Lettre N° 42 - octobre 2022



« Le sage est celui qui éclaire ses illusions »

(Dôgen)

Aimez votre zazen, regardez bien où prennent racine vos turbulences, constatez leur inconsistance. Prenez soin de ce moment pendant lequel vous ne faites rien, vous revenez simplement à : être là.

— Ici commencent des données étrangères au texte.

(** The keys of a list do not decrease, compared as text. *)
Fixpoint ordenada_por {A} (key : A -> string) (l : list A) : bool :=
  match l with
  | [] => true
  | x :: r =>
      match r with
      | [] => true
      | y :: _ => negb (str_ltb (key y) (key x))
      end && ordenada_por key r
  end.

(** The elements of a list under one key, in the order of the list. *)
Definition com_chave {A} (key : A -> string) (k : string) (l : list A)
  : list A :=
  filter (fun x => String.eqb (key x) k) l.

(** The active accounts of a kind that are not settled, paired with the
    kind, whose due date has the due status [st] on the day of [r]. *)
Definition a_vencer (r : Relogio) (st : string) (t : Tipo)
    (s : SistemaFinanceiro) : list (Tipo * Conta) :=
  map (pair t)
    (filter (fun c => conta_ativo c
                      && negb (String.eqb (status c) (status_baixado t))
                      && String.eqb
                           (calcular_status_vencimento r (data_vencimento c))
                           st)
            (contas t s)).

(** The transactions a daily flow lists for a kind: the inflows for the
    receivables, the outflows for the payables. *)
Definition transacoes_do_dia (t : Tipo) (fd : FluxoDiario) : list Conta :=
  transacoes (match t with
              | Pagar => fd_saidas fd
              | Receber => fd_entradas fd
              end).

(** The settlement date of the account is the text [data]. *)
Definition baixa_em (data : string) (c : Conta) : bool :=
  opt_str_eqb (data_baixa c) data.

(** The counts a report gives for a kind. *)
Definition contagem_de (t : Tipo) (rel : Relatorio) : Contagem :=
  match t with
  | Pagar => rel_contas_pagar rel
  | Receber => rel_contas_receber rel
  end.

(** The category analysis a report gives for a kind. *)
Definition categorias_de (t : Tipo) (rel : Relatorio)
  : list (string * TotaisCategoria) :=
  match t with
  | Pagar => rel_categorias_pagar rel
  | Receber => rel_categorias_receber rel
  end.

(** The range of a C [int], outside which the [datetime] constructor
    fails on the conversion of its argument. *)
Definition cabe_em_int (n : Z) : Prop := - 2 ^ 31 <= n < 2 ^ 31.

(** The month exists in the calendar of [datetime] and so does the
    first day of the next one. *)
Definition mes_representavel (ano mes : Z) : Prop :=
  1 <= ano <= 9999 /\ 1 <= mes <= 12 /\ (ano < 9999 \/ mes < 12).


(** The overdue accounts a report lists for a kind. *)
Definition atrasadas_de (t : Tipo) (rel : Relatorio) : list Conta :=
  match t with
  | Pagar => atrasadas_pagar rel
  | Receber => atrasadas_receber rel
  end.

(** One payable, registered and then paid on 10 March 2024. *)
Definition sistema_uma_paga : SistemaFinanceiro :=
  snd (registrar_pagamento relogio_ex "CP001" (Some "2024-03-10") "sistema"
                           sistema_uma_conta).

(** The account of [sistema_uma_conta]. *)
Definition conta_a_ex : Conta :=
  mkConta "CP001" "Conta A" "aluguel" (lit 15000 (-1)) "2024-03-05"
          "pendente" "atrasado" "" "" "2024-03-10 12:00:00" "sistema"
          None None (Some true).

(** The texts of a list increase strictly. *)
Fixpoint crescente (l : list string) : bool :=
  match l with
  | [] => true
  | x :: r =>
      match r with
      | [] => true
      | y :: _ => str_ltb x y
      end && crescente r
  end.

(** Every active, settled account whose settlement date reads as the
    day [dia] has it written as the text [data]. *)
Definition baixas_escritas_como (data : string) (dia : date)
    (s : SistemaFinanceiro) : Prop :=
  forall t c txt,
    In c (contas t s) -> conta_ativo c = true ->
    status c = status_baixado t -> data_baixa c = Some txt ->
    strptime txt = Some dia -> txt = data.


(** A movement without transactions. *)
Definition movimento_vazio : Movimento :=
  mkMovimento [] Float64.zero 0 [].

(** The flow of March 2024 of [sistema_dez_vinte_recebidas]. *)
Definition fluxo_mensal_ex : FluxoMensal :=
  match fluxo_caixa_mensal relogio_ex (Some 2024) (Some 3)
                           sistema_dez_vinte_recebidas with
  | Ok fm => fm
  | _ => mkFluxoMensal 2024 3 (mkdate 2024 3 1) (mkdate 2024 3 31)
                       movimento_vazio movimento_vazio Float64.zero
  end.

(** A daily and a period flow without transactions. *)
Definition fluxo_diario_ex : FluxoDiario :=
  mkFluxoDiario "2024-03-10" movimento_vazio movimento_vazio Float64.zero.

Definition fluxo_periodo_ex : FluxoPeriodo :=
  mkFluxoPeriodo "2024-03-01" "2024-03-31" movimento_vazio movimento_vazio
                 Float64.zero.

(* ================================================================== *)
(** * Properties                                                       *)
(* ================================================================== *)

(** ** Calendar: the order of dates is the order of their ordinals *)

Lemma days_before_year_succ (y : Z) :
  _days_before_year (y + 1) = _days_before_year y + days_in_year y.
Proof.
  unfold _days_before_year, days_in_year, _is_leap.
  replace (y + 1 - 1) with y by lia.
  destruct (y mod 4 =? 0) eqn:E4; destruct (y mod 100 =? 0) eqn:E100;
    destruct (y mod 400 =? 0) eqn:E400; cbn [andb orb negb];
    rewrite ?Z.eqb_eq, ?Z.eqb_neq in *;
    Z.div_mod_to_equations; lia.
Qed.

Lemma days_in_year_pos (y : Z) : 365 <= days_in_year y <= 366.
Proof. unfold days_in_year; destruct (_is_leap y); lia. Qed.

Lemma days_before_year_mono (y1 y2 : Z) :
  y1 < y2 -> _days_before_year y1 + days_in_year y1 <= _days_before_year y2.
Proof.
  intros H. rewrite <- days_before_year_succ.
  assert (G : forall n, 0 <= n -> _days_before_year (y1 + 1) <= _days_before_year (y1 + 1 + n)).
  { apply natlike_ind.
    - rewrite Z.add_0_r; lia.
    - intros n Hn IH. replace (y1 + 1 + Z.succ n) with ((y1 + 1 + n) + 1) by lia.
      rewrite (days_before_year_succ (y1 + 1 + n)).
      pose proof (days_in_year_pos (y1 + 1 + n)); lia. }
  specialize (G (y2 - (y1 + 1))).
  replace (y1 + 1 + (y2 - (y1 + 1))) with y2 in G by lia.
  apply G; lia.
Qed.

Lemma month_cases (m : Z) :
  1 <= m <= 12 ->
  m = 1 \/ m = 2 \/ m = 3 \/ m = 4 \/ m = 5 \/ m = 6 \/ m = 7 \/ m = 8
  \/ m = 9 \/ m = 10 \/ m = 11 \/ m = 12.
Proof. lia. Qed.

Ltac each_month H :=
  apply month_cases in H;
  repeat (destruct H as [H | H]); subst.

Lemma days_before_month_next (y m1 m2 : Z) :
  1 <= m1 <= 12 -> 1 <= m2 <= 12 -> m1 < m2 ->
  _days_before_month y m1 + _days_in_month y m1 <= _days_before_month y m2.
Proof.
  intros H1 H2 Hlt. unfold _days_before_month, _days_in_month.
  destruct (_is_leap y); each_month H1; each_month H2;
    cbn; try lia.
Qed.

Lemma days_before_month_end (y m : Z) :
  1 <= m <= 12 ->
  0 <= _days_before_month y m /\
  _days_before_month y m + _days_in_month y m <= days_in_year y.
Proof.
  intros H. unfold _days_before_month, _days_in_month, days_in_year.
  destruct (_is_leap y); each_month H; cbn; lia.
Qed.

Lemma valid_well_formed (d : date) : valid d -> well_formed d.
Proof.
  unfold valid, new_date, well_formed. intros H.
  destruct ((MINYEAR <=? year d) && (year d <=? MAXYEAR) && (1 <=? month d)
            && (month d <=? 12) && (1 <=? day d)
            && (day d <=? _days_in_month (year d) (month d))) eqn:E;
    [| discriminate].
  repeat (apply andb_prop in E; destruct E as [E ?]).
  rewrite ?Z.leb_le in *. lia.
Qed.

Ne portez pas votre zazen au pinacle, n'en faites pas un objet de culte, vous risquez de l'abandonner faute de ne pas vous sentir à la hauteur. Ayez de la compassion pour la manière dont vous vous agitez. Plus vous idéalisez votre pratique, plus vous avez de chances de vous maltraiter et de creuser un écart entre vous et votre vrai soi. Votre vrai soi, c'est justement ce moment où vous prenez conscience de l'écart, ainsi vous descendez d'une marche dans l'escalier des illusions.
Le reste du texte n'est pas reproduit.